(* ===== verification/Examples.v ===== *)
(** * Concrete runs of the wire formats

    The codec, crypto and framing theorems applied to concrete packets, messages
    and streams, under the crypto instance of [Toy]. *)

From S2P Require Import Prelude ByteIO Floats Crypto Identity Toy Packet Payloads Frames.

(** A direct text packet with two hops of path. *)
Definition ex_packet : Packet :=
  make_packet PayloadType.TxtMsg Direct 1 [17; 34] [1; 2; 3].

(** The same message as a flood that nobody has repeated yet. *)
Definition ex_flood : Packet :=
  make_packet PayloadType.TxtMsg Flood 1 [] [1; 2; 3].

Definition ex_appdata : AdvertAppData.t :=
  AdvertAppData.mk 0x91 1000000 (-2000000) 0 0 (lit "alice").

Definition ex_text : TextMessage.t := TextMessage.mk 1700000000 0 1 0 (lit "hello").

Definition ex_path : PathReturn.t := PathReturn.mk [1; 2; 3; 4] 2 3 [9; 9; 9; 9] true.

(** Solves [bytes_ok] and the like of concrete data. *)
Ltac concrete :=
  apply (bool_decide_unpack _); vm_compute; exact I.

Lemma ex_packet_sendable : sendable ex_packet.
Proof.
  constructor; concrete.
Qed.

Lemma packet_decode_encode_witness :
  Packet.decode (Packet.encode ex_packet) = Some (wire_image ex_packet).
Proof. apply packet_decode_encode. exact ex_packet_sendable. Defined.

Lemma packet_encode_decode_witness :
  Packet.encode ex_packet = [10; 2; 17; 34; 1; 2; 3] /\ sendable ex_packet.
Proof.
  apply (packet_encode_decode [10; 2; 17; 34; 1; 2; 3] ex_packet); [concrete|].
  vm_compute. reflexivity.
Defined.

(** Two repeaters, 0xAA and 0xBB, relay the flood. *)
Definition ex_flood2 : Packet := set_path ex_flood [170; 187].

Lemma relay_keeps_identity_witness :
  valid ex_flood2 = true /\ p_payload ex_flood2 = p_payload ex_flood /\
  dedup_hash ex_flood2 = dedup_hash ex_flood.
Proof.
  apply relay_keeps_identity; [vm_compute; reflexivity|vm_compute; discriminate|].
  apply rtc_l with (set_path ex_flood [170]).
  - apply (relay_push _ [170; 1]). vm_compute. reflexivity.
  - apply rtc_once. apply (relay_push _ [187; 2]). vm_compute. reflexivity.
Defined.

Lemma flood_hops_bounded_witness :
  hop_count ex_flood2 = (hop_count ex_flood + 2)%nat /\ (hop_count ex_flood2 <= 63)%nat /\
  (length (p_path ex_flood2) <= kMaxPathSize)%nat.
Proof.
  apply (flood_hops_bounded 2 ex_flood ex_flood2); [vm_compute; reflexivity|].
  apply nsteps_l with (set_path ex_flood [170]).
  - apply (flood_push _ [170; 1]). vm_compute. reflexivity.
  - apply nsteps_once. apply (flood_push _ [187; 2]). vm_compute. reflexivity.
Defined.

Lemma advert_create_authentic_witness :
  let a := Advert.create toy_alice 1700000000 ex_appdata in
  Advert.decode (Advert.encode a) = Some a /\ Advert.verify a = true /\
  Advert.pubkey a = pub toy_alice /\
  AdvertAppData.decode (Advert.appdata a) = Some (appdata_image ex_appdata).
Proof.
  apply (advert_create_authentic (L := toy_L) (base_mul := toy_base_mul) toy_alice 1700000000 ex_appdata);
    [exact toy_alice_ok|concrete| |vm_compute; discriminate].
  split_and!; concrete.
Defined.

Lemma envelopes_open_witness :
  let key := replicate 32 5 in
  let p := lit "hi" in
  (exists e, DirectEnvelope.decode (DirectEnvelope.encode (DirectEnvelope.seal 1 2 key p)) = Some e /\
     DirectEnvelope.dest_hash e = 1 /\ DirectEnvelope.src_hash e = 2 /\
     mac_and_decrypt key (DirectEnvelope.mac e) (DirectEnvelope.ciphertext e) = Some (zero_pad p)) /\
  (exists e, AnonReqEnvelope.decode
       (AnonReqEnvelope.encode (AnonReqEnvelope.seal 1 (pub toy_bob) key p)) = Some e /\
     AnonReqEnvelope.dest_hash e = 1 /\ AnonReqEnvelope.pubkey e = pub toy_bob /\
     mac_and_decrypt key (AnonReqEnvelope.mac e) (AnonReqEnvelope.ciphertext e) = Some (zero_pad p)) /\
  (exists e, GroupEnvelope.decode (GroupEnvelope.encode (GroupEnvelope.seal 1 key p)) = Some e /\
     GroupEnvelope.channel_hash e = 1 /\
     mac_and_decrypt key (GroupEnvelope.mac e) (GroupEnvelope.ciphertext e) = Some (zero_pad p)).
Proof.
  apply envelopes_open; [vm_compute; lia|concrete|done|vm_compute; reflexivity].
Defined.

Lemma ex_text_ok : text_ok ex_text.
Proof. split_and!; try concrete; vm_compute; done. Qed.

Lemma text_decode_padded_witness :
  TextMessage.decode (zero_pad (TextMessage.encode ex_text)) =
  Some (TextMessage.mk 1700000000 0 1 0 (lit "hello")).
Proof. apply (text_decode_padded ex_text). exact ex_text_ok. Defined.

Lemma path_return_roundtrip_witness :
  exists n, PathReturn.decode (zero_pad (PathReturn.encode ex_path)) =
    Some (PathReturn.mk [1; 2; 3; 4] 2 3 ([9; 9; 9; 9] ++ replicate n 0) true).
Proof. apply (path_return_roundtrip ex_path). split_and!; vm_compute; try done; lia. Defined.

Lemma framing_delivers_witness :
  receive [] [[60; 2]; [0; 7; 8; 60]; [1; 0; 9]] = ([[7; 8]; [9]], []).
Proof.
  apply framing_delivers; [|reflexivity]. repeat constructor; vm_compute; discriminate.
Defined.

------------

What this task involves:
Could you reproduce all of the material above, exactly as it reads?

Exercise response:
(* ===== verification/Examples.v ===== *)
(** * Concrete runs of the wire formats

    The codec, crypto and framing theorems applied to concrete packets, messages
    and streams, under the crypto instance of [Toy]. *)

From S2P Require Import Prelude ByteIO Floats Crypto Identity Toy Packet Payloads Frames.

(** A direct text packet with two hops of path. *)
Definition ex_packet : Packet :=
  make_packet PayloadType.TxtMsg Direct 1 [17; 34] [1; 2; 3].

(** The same message as a flood that nobody has repeated yet. *)
Definition ex_flood : Packet :=
  make_packet PayloadType.TxtMsg Flood 1 [] [1; 2; 3].

Definition ex_appdata : AdvertAppData.t :=
  AdvertAppData.mk 0x91 1000000 (-2000000) 0 0 (lit "alice").

Definition ex_text : TextMessage.t := TextMessage.mk 1700000000 0 1 0 (lit "hello").

Definition ex_path : PathReturn.t := PathReturn.mk [1; 2; 3; 4] 2 3 [9; 9; 9; 9] true.

(** Solves [bytes_ok] and the like of concrete data. *)
Ltac concrete :=
  apply (bool_decide_unpack _); vm_compute; exact I.

Lemma ex_packet_sendable : sendable ex_packet.
Proof.
  constructor; concrete.
Qed.

Lemma packet_decode_encode_witness :
  Packet.decode (Packet.encode ex_packet) = Some (wire_image ex_packet).
Proof. apply packet_decode_encode. exact ex_packet_sendable. Defined.

Lemma packet_encode_decode_witness :
  Packet.encode ex_packet = [10; 2; 17; 34; 1; 2; 3] /\ sendable ex_packet.
Proof.
  apply (packet_encode_decode [10; 2; 17; 34; 1; 2; 3] ex_packet); [concrete|].
  vm_compute. reflexivity.
Defined.

(** Two repeaters, 0xAA and 0xBB, relay the flood. *)
Definition ex_flood2 : Packet := set_path ex_flood [170; 187].

Lemma relay_keeps_identity_witness :
  valid ex_flood2 = true /\ p_payload ex_flood2 = p_payload ex_flood /\
  dedup_hash ex_flood2 = dedup_hash ex_flood.
Proof.
  apply relay_keeps_identity; [vm_compute; reflexivity|vm_compute; discriminate|].
  apply rtc_l with (set_path ex_flood [170]).
  - apply (relay_push _ [170; 1]). vm_compute. reflexivity.
  - apply rtc_once. apply (relay_push _ [187; 2]). vm_compute. reflexivity.
Defined.

Lemma flood_hops_bounded_witness :
  hop_count ex_flood2 = (hop_count ex_flood + 2)%nat /\ (hop_count ex_flood2 <= 63)%nat /\
  (length (p_path ex_flood2) <= kMaxPathSize)%nat.
Proof.
  apply (flood_hops_bounded 2 ex_flood ex_flood2); [vm_compute; reflexivity|].
  apply nsteps_l with (set_path ex_flood [170]).
  - apply (flood_push _ [170; 1]). vm_compute. reflexivity.
  - apply nsteps_once. apply (flood_push _ [187; 2]). vm_compute. reflexivity.
Defined.

Lemma advert_create_authentic_witness :
  let a := Advert.create toy_alice 1700000000 ex_appdata in
  Advert.decode (Advert.encode a) = Some a /\ Advert.verify a = true /\
  Advert.pubkey a = pub toy_alice /\
  AdvertAppData.decode (Advert.appdata a) = Some (appdata_image ex_appdata).
Proof.
  apply (advert_create_authentic (L := toy_L) (base_mul := toy_base_mul) toy_alice 1700000000 ex_appdata);
    [exact toy_alice_ok|concrete| |vm_compute; discriminate].
  split_and!; concrete.
Defined.

Lemma envelopes_open_witness :
  let key := replicate 32 5 in
  let p := lit "hi" in
  (exists e, DirectEnvelope.decode (DirectEnvelope.encode (DirectEnvelope.seal 1 2 key p)) = Some e /\
     DirectEnvelope.dest_hash e = 1 /\ DirectEnvelope.src_hash e = 2 /\
     mac_and_decrypt key (DirectEnvelope.mac e) (DirectEnvelope.ciphertext e) = Some (zero_pad p)) /\
  (exists e, AnonReqEnvelope.decode
       (AnonReqEnvelope.encode (AnonReqEnvelope.seal 1 (pub toy_bob) key p)) = Some e /\
     AnonReqEnvelope.dest_hash e = 1 /\ AnonReqEnvelope.pubkey e = pub toy_bob /\
     mac_and_decrypt key (AnonReqEnvelope.mac e) (AnonReqEnvelope.ciphertext e) = Some (zero_pad p)) /\
  (exists e, GroupEnvelope.decode (GroupEnvelope.encode (GroupEnvelope.seal 1 key p)) = Some e /\
     GroupEnvelope.channel_hash e = 1 /\
     mac_and_decrypt key (GroupEnvelope.mac e) (GroupEnvelope.ciphertext e) = Some (zero_pad p)).
Proof.
  apply envelopes_open; [vm_compute; lia|concrete|done|vm_compute; reflexivity].
Defined.

Lemma ex_text_ok : text_ok ex_text.
Proof. split_and!; try concrete; vm_compute; done. Qed.

Lemma text_decode_padded_witness :
  TextMessage.decode (zero_pad (TextMessage.encode ex_text)) =
  Some (TextMessage.mk 1700000000 0 1 0 (lit "hello")).
Proof. apply (text_decode_padded ex_text). exact ex_text_ok. Defined.

Lemma path_return_roundtrip_witness :
  exists n, PathReturn.decode (zero_pad (PathReturn.encode ex_path)) =
    Some (PathReturn.mk [1; 2; 3; 4] 2 3 ([9; 9; 9; 9] ++ replicate n 0) true).
Proof. apply (path_return_roundtrip ex_path). split_and!; vm_compute; try done; lia. Defined.

Lemma framing_delivers_witness :
  receive [] [[60; 2]; [0; 7; 8; 60]; [1; 0; 9]] = ([[7; 8]; [9]], []).
Proof.
  apply framing_delivers; [|reflexivity]. repeat constructor; vm_compute; discriminate.
Defined.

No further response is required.